On 10/11/2018 8:09 PM, Jeyron A.C wrote:
Hello. Receive a greeting from me.

To tell the truth I need someone who knows in general how to work the interface in rackert, in my case what I would like to explain to me is how to efficiently use the menubar in racket. The idea is to create a menubar (which I already did) and that it calls different windows and that the main window closes and opens the next window, just as if in the next window it can be closed and call back to the principal. The problem is that I am having errors when calling those other windows, since the menubar, when I have an item, I can not call the next window.

In the same way I would like to know if it is possible to go sailing from window to window. In other words, to close and open new windows. Call others etc.

Beforehand I appreciate the help and information.

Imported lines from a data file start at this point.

(* ===== verification/Sync.v ===== *)
(** * The synchronisation phases of the controller

    [sync_listeners] and [sync_processes] against every sequence of timeouts
    and requests: what they send, when they return, and that otherwise they
    keep waiting.  [handshakes] is the abstract view of a synchronisation
    socket: for each peer, the number of timeouts before its request. *)

From S2P Require Import Prelude CInt Prog Text Sys Zmq ZHelpers Config Controller.
Local Open Scope Z_scope.

(** ** One round *)

Section round.
Context (publisher service : socket_t) (hello : string).

Definition ready (w : world) : Prop :=
  open_socket publisher w /\ open_socket service w /\ send_faults w = [].

(** A sub-program with one outcome, followed by its continuation. *)
Lemma wp_seq {A B} (m : M sysE A) (k : A -> M sysE B) w a w1 Q :
  runs NetP m w (Returns a) w1 -> wp NetP (k a) w1 Q -> wp NetP (bind m k) w Q.
Proof. intros H Hk. apply wp_bind. eapply wp_mono; [exact H|]. by intros ? ? [-> ->]. Qed.

Lemma serve_round_timeout w l :
  ready w -> arrivals w !! sptr service = Some (TimedOut :: l) ->
  runs NetP (serve_round publisher service hello) w (Returns false)
       (after (sptr service) l EAGAIN [ASend (sptr publisher) false hello] w).
Proof.
  intros (Hp & Hs & Hf) Ha. unfold serve_round. apply wp_bind, wp_message_new, wp_scoped, wp_bind.
  apply (wp_recv service (receiving w) Hs _ _ _ _ (live_receiving w) Ha). simpl.
  eapply wp_seq; [apply s_send_emits; [exact Hp|exact Hf]|]. apply wp_ret.
  split; [by eexists; apply lookup_insert_eq|]. split; [done|].
  unfold after, set_live, set_errno, recv_failed, pop_arrivals, set_arrivals, emit, emits. simpl.
  by rewrite delete_fresh.
Qed.

Lemma serve_round_request w b l :
  ready w -> arrivals w !! sptr service = Some (Frame b :: l) ->
  runs NetP (serve_round publisher service hello) w (Returns true)
       (after (sptr service) l (errno w)
          [ARecv (sptr service) b; ASend (sptr service) false ""] w).
Proof.
  intros (Hp & Hs & Hf) Ha. unfold serve_round. apply wp_bind, wp_message_new, wp_scoped, wp_bind.
  apply (wp_recv service (receiving w) Hs _ _ _ _ (live_receiving w) Ha). simpl.
  eapply wp_seq; [apply s_send_emits; [exact Hs|exact Hf]|]. apply wp_ret.
  split; [by eexists; apply lookup_insert_eq|]. split; [done|].
  unfold after, received, set_live, set_errno, pop_arrivals, set_arrivals, emit, emits. simpl.
  by rewrite insert_insert_eq, delete_fresh, <- app_assoc.
Qed.

Lemma serve_round_waits w :
  ready w -> arrivals w !! sptr service = Some [] ->
  runs NetP (serve_round publisher service hello) w Waits (receiving w).
Proof.
  intros (Hp & Hs & Hf) Ha. unfold serve_round. apply wp_bind, wp_message_new, wp_scoped, wp_bind.
  apply (wp_recv_waits service (receiving w) Hs); [apply live_receiving|done|]. done.
Qed.

Lemma ready_after w r e a : ready w -> ready (after (sptr service) r e a w).
Proof. done. Qed.

Lemma ready_emits w a : ready w -> ready (emits a w).
Proof. done. Qed.

(** ** Scripts of a synchronisation *)

(** For each peer: how many receive timeouts passed before its request, and
    the request's body. *)
Definition handshakes (l : list (nat * string)) : list arrival :=
  flat_map (fun '(k, b) => replicate k TimedOut ++ [Frame b]) l.

Definition any_timeout (l : list (nat * string)) : bool := existsb (fun '(k, _) => (0 <? k)%nat) l.

Definition errno_after (l : list (nat * string)) (e : Z) : Z := if any_timeout l then EAGAIN else e.

(** The actions of one peer's synchronisation, [extra] being what the loop
    does at the beginning of each round. *)
Definition handshake_actions (extra : list action) (h : nat * string) : list action :=
  concat (replicate (fst h) (extra ++ [ASend (sptr publisher) false hello])) ++
  extra ++ [ARecv (sptr service) (snd h); ASend (sptr service) false ""].

End round.

#[export] Hint Resolve serve_round_timeout serve_round_request serve_round_waits
  ready_after ready_emits : runs.

(** Socket [s] read down to [rest] where some timeouts may have happened. *)
Lemma errno_after_cons k b l e :
  errno_after l (if (0 <? k)%nat then EAGAIN else e) = errno_after ((k, b) :: l) e.
Proof.
  unfold errno_after, any_timeout. cbn [existsb].
  by destruct (existsb _ l), (0 <? k)%nat.
Qed.

(** ** A loop of rounds

    What the two synchronisation loops have in common: [limit] requests are
    wanted, and a round begins with the actions [extra i]. *)

Section poll.
Context (publisher service : socket_t) (hello : string) (limit : Z).
Context (extra : Z -> list action) (body : Z -> M sysE (Z + Z)).

Local Abbreviation srv := (sptr service).
Local Abbreviation ready := (ready publisher service).

Hypothesis limit_int : in_int limit.
Hypothesis body_round : forall i w o w', 0 <= i < limit ->
  runs NetP (answered <- serve_round publisher service hello;;
             if negb answered then ret (inl i)
             else next <- defined (add_int i 1);; ret (inl next)) (emits (extra i) w) o w' ->
  runs NetP (body i) w o w'.
Hypothesis body_exit : forall w, runs NetP (body limit) w (Returns (inr limit)) w.

Definition invitations (i : Z) (k : nat) : list action :=
  concat (replicate k (extra i ++ [ASend (sptr publisher) false hello])).

Definition poll_actions (i : Z) (l : list (nat * string)) : list action :=
  concat (imap (fun n h =>
    handshake_actions publisher service hello (extra (i + Z.of_nat n)) h) l).

Lemma poll_actions_cons i h l :
  poll_actions i (h :: l) =
  handshake_actions publisher service hello (extra i) h ++ poll_actions (i + 1) l.
Proof.
  unfold poll_actions. cbn [imap concat]. rewrite Z.add_0_r. do 2 f_equal.
  apply imap_ext. intros n h' _. cbn.
  by replace (i + 1 + Z.of_nat n) with (i + Z.of_nat (S n)) by lia.
Qed.

Lemma poll_timeouts k i w l o w' :
  0 <= i < limit -> ready w -> arrivals w !! srv = Some (replicate k TimedOut ++ l) ->
  runs NetP (loop body i)
    (after srv l (if (0 <? k)%nat then EAGAIN else errno w) (invitations i k) w) o w' ->
  runs NetP (loop body i) w o w'.
Proof.
  intros Hi. revert w. induction k as [|k IH]; intros w Hr Ha H.
  - cbn in H, Ha. by rewrite after_id in H.
  - eapply runs_loop_next.
    + eapply body_round; [done|]. eapply runs_bind.
      { apply serve_round_timeout; [by apply ready_emits|exact Ha]. }
      apply runs_ret.
    + rewrite after_emits. apply IH; [by apply ready_after|by rewrite arrivals_after|].
      rewrite after_after. cbn in H. by destruct (0 <? k)%nat.
Qed.

(** The peers in [l] are served, in order; then the loop is at [i + length l]. *)
Lemma poll_peers l i rest w o w' :
  0 <= i -> i + Z.of_nat (length l) <= limit -> ready w ->
  arrivals w !! srv = Some (handshakes l ++ rest) ->
  runs NetP (loop body (i + Z.of_nat (length l)))
    (after srv rest (errno_after l (errno w)) (poll_actions i l) w) o w' ->
  runs NetP (loop body i) w o w'.
Proof.
  revert i w. induction l as [|[k b] l IH]; intros i w Hi Hl Hr Ha H.
  - cbn in *. unfold poll_actions in H. by rewrite Z.add_0_r, after_id in H.
  - cbn [length] in *. cbn [handshakes flat_map] in Ha. rewrite <- !app_assoc in Ha.
    eapply poll_timeouts; [lia|done|exact Ha|].
    eapply runs_loop_next.
    + eapply body_round; [lia|]. eapply runs_bind.
      { apply serve_round_request; [by apply ready_emits, ready_after|]. apply arrivals_after. }
      cbn. eapply runs_bind; [apply runs_defined, add_int_Some; int_lia|apply runs_ret].
    + rewrite after_emits, after_after. apply IH; [lia|lia|done|apply arrivals_after|].
      rewrite after_after, <- (errno_after_cons k b) in *.
      replace (i + 1 + Z.of_nat (length l)) with (i + Z.of_nat (S (length l))) by lia.
      by rewrite poll_actions_cons in H.
Qed.

(** Enough requests: the loop returns, having served exactly [limit] peers. *)
Lemma poll_returns l rest w :
  limit = Z.of_nat (length l) -> ready w ->
  arrivals w !! srv = Some (handshakes l ++ rest) ->
  runs NetP (loop body 0) w (Returns limit)
    (after srv rest (errno_after l (errno w)) (poll_actions 0 l) w).
Proof.
  intros Hl Hr Ha. apply (poll_peers l 0 rest); [lia|lia|done|exact Ha|]. rewrite Z.add_0_l, <- Hl.
  apply runs_loop_exit, body_exit.
Qed.

(** Too few: it keeps inviting and never returns. *)
Lemma poll_waits l k w :
  Z.of_nat (length l) < limit -> ready w ->
  arrivals w !! srv = Some (handshakes l ++ replicate k TimedOut) ->
  exists w', runs NetP (loop body 0) w Waits w' /\
    trace w' = trace w ++ poll_actions 0 l ++
               invitations (Z.of_nat (length l)) k ++ extra (Z.of_nat (length l)).
Proof.
  intros Hl Hr Ha. eexists. split.
  - apply (poll_peers l 0 (replicate k TimedOut)); [lia|lia|done|exact Ha|]. rewrite Z.add_0_l.
    eapply poll_timeouts; [lia|done|rewrite arrivals_after; by rewrite app_nil_r|].
    apply runs_loop_waits. eapply body_round; [lia|].
    apply runs_bind_waits, serve_round_waits; [done|apply arrivals_after].
  - cbn. by rewrite <- !app_assoc.
Qed.

End poll.

(** ** The two loops *)

Section controller.
Context (publisher : socket_t) (c : config).

Definition sync_say (i : Z) : list action := [ACout ("sync " +:+ to_string (i + 1) +:+ endl)].

(** The actions of a synchronisation with the peers [l]. *)
Definition sync_listeners_actions (syncservice : socket_t) (l : list (nat * string)) :
    list action :=
  poll_actions publisher syncservice "HELLO_LISTENER" sync_say 0 l.
Definition sync_processes_actions (instance_syncservice : socket_t) (l : list (nat * string)) :
    list action :=
  poll_actions publisher instance_syncservice "HELLO_SOCKET" (fun _ => []) 0 l.

Lemma sync_listeners_round syncservice i w o w' :
  in_int (machines c) -> 0 <= i < machines c ->
  runs NetP (answered <- serve_round publisher syncservice "HELLO_LISTENER";;
             if negb answered then ret (inl i)
             else next <- defined (add_int i 1);; ret (inl next)) (emits (sync_say i) w) o w' ->
  runs NetP (if i <? machines c then
      next <- defined (add_int i 1);;
      call (Cout ("sync " +:+ to_string next +:+ endl));;
      answered <- serve_round publisher syncservice "HELLO_LISTENER";;
      if negb answered then ret (inl i)
      else next <- defined (add_int i 1);; ret (inl next)
    else ret (inr i)) w o w'.
Proof.
  intros Hm Hi H. rewrite (proj2 (Z.ltb_lt _ _)) by lia.
  eapply runs_bind; [apply runs_defined, add_int_Some; int_lia|].
  eapply runs_bind; [apply cout_runs|exact H].
Qed.

Lemma sync_processes_round service n i w o w' :
  clients_expected c = Some n -> 0 <= i < n ->
  runs NetP (answered <- serve_round publisher service "HELLO_SOCKET";;
             if negb answered then ret (inl i)
             else next <- defined (add_int i 1);; ret (inl next)) (emits [] w) o w' ->
  runs NetP (expected <- defined (clients_expected c);;
    if i <? expected then
      answered <- serve_round publisher service "HELLO_SOCKET";;
      if negb answered then ret (inl i)
      else next <- defined (add_int i 1);; ret (inl next)
    else ret (inr i)) w o w'.
Proof.
  intros Hn Hi H. rewrite emits_nil in H. eapply runs_bind; [apply runs_defined, Hn|].
  by rewrite (proj2 (Z.ltb_lt _ _)) by lia.
Qed.

Lemma clients_expected_int n : clients_expected c = Some n -> in_int n.
Proof. intros H. by apply int_result_inv in H as [-> ?]. Qed.

Lemma sync_listeners_returns syncservice l rest w :
  in_int (machines c) -> machines c = Z.of_nat (length l) ->
  ready publisher syncservice w ->
  arrivals w !! sptr syncservice = Some (handshakes l ++ rest) ->
  runs NetP (sync_listeners publisher syncservice c) w (Returns (machines c))
    (after (sptr syncservice) rest (errno_after l (errno w))
       (sync_listeners_actions syncservice l) w).
Proof.
  intros Hm Hl Hr Ha. eapply poll_returns with (extra := sync_say); [done|..|done|done|exact Ha].
  - intros. by apply sync_listeners_round.
  - intros w'. rewrite Z.ltb_irrefl. apply runs_ret.
Qed.

Lemma sync_processes_returns service n l rest w :
  clients_expected c = Some n -> n = Z.of_nat (length l) ->
  ready publisher service w ->
  arrivals w !! sptr service = Some (handshakes l ++ rest) ->
  runs NetP (sync_processes publisher service c) w (Returns n)
    (after (sptr service) rest (errno_after l (errno w)) (sync_processes_actions service l) w).
Proof.
  intros Hn Hl Hr Ha.
  eapply poll_returns with (extra := fun _ => []);
    [by apply clients_expected_int|..|done|done|exact Ha].
  - intros. by eapply sync_processes_round.
  - intros w'. eapply runs_bind; [apply runs_defined, Hn|]. rewrite Z.ltb_irrefl. apply runs_ret.
Qed.

End controller.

Thanks group!

Closing the main window normally causes the program to exit ... likely the source of your problem.  You can hide the main window instead of closing it, but that makes handling the main window a special case.  Or you can hide the main window from the start and move from child to child via controls in the child windows.  But either situation makes for an atypical application.

What you (seem to) want to do is quite different from how an application typically would be structured.  Normally the main window stays open (visible), and menu choices either cause other (child) windows to be opened or cause actions to be performed within the open window(s).  A menu in window X can perform an action in window Y  [there is no restriction to the window containing the menu], and child windows can have their own menus.  But you would normally either close a child to return to the parent window, or (if the windows logically should be considered peers, or floating control panels) you would leave the child open and go [back] to the main window simply by clicking on (activating) it. [There are some few applications that use the peer window approach. A somewhat larger percentage do use persistent child windows as floating control panels.  But the vast majority use the obvious parent/child structure, open children temporarily for some operation and close them when the operation is finished  (while the main window remains open).]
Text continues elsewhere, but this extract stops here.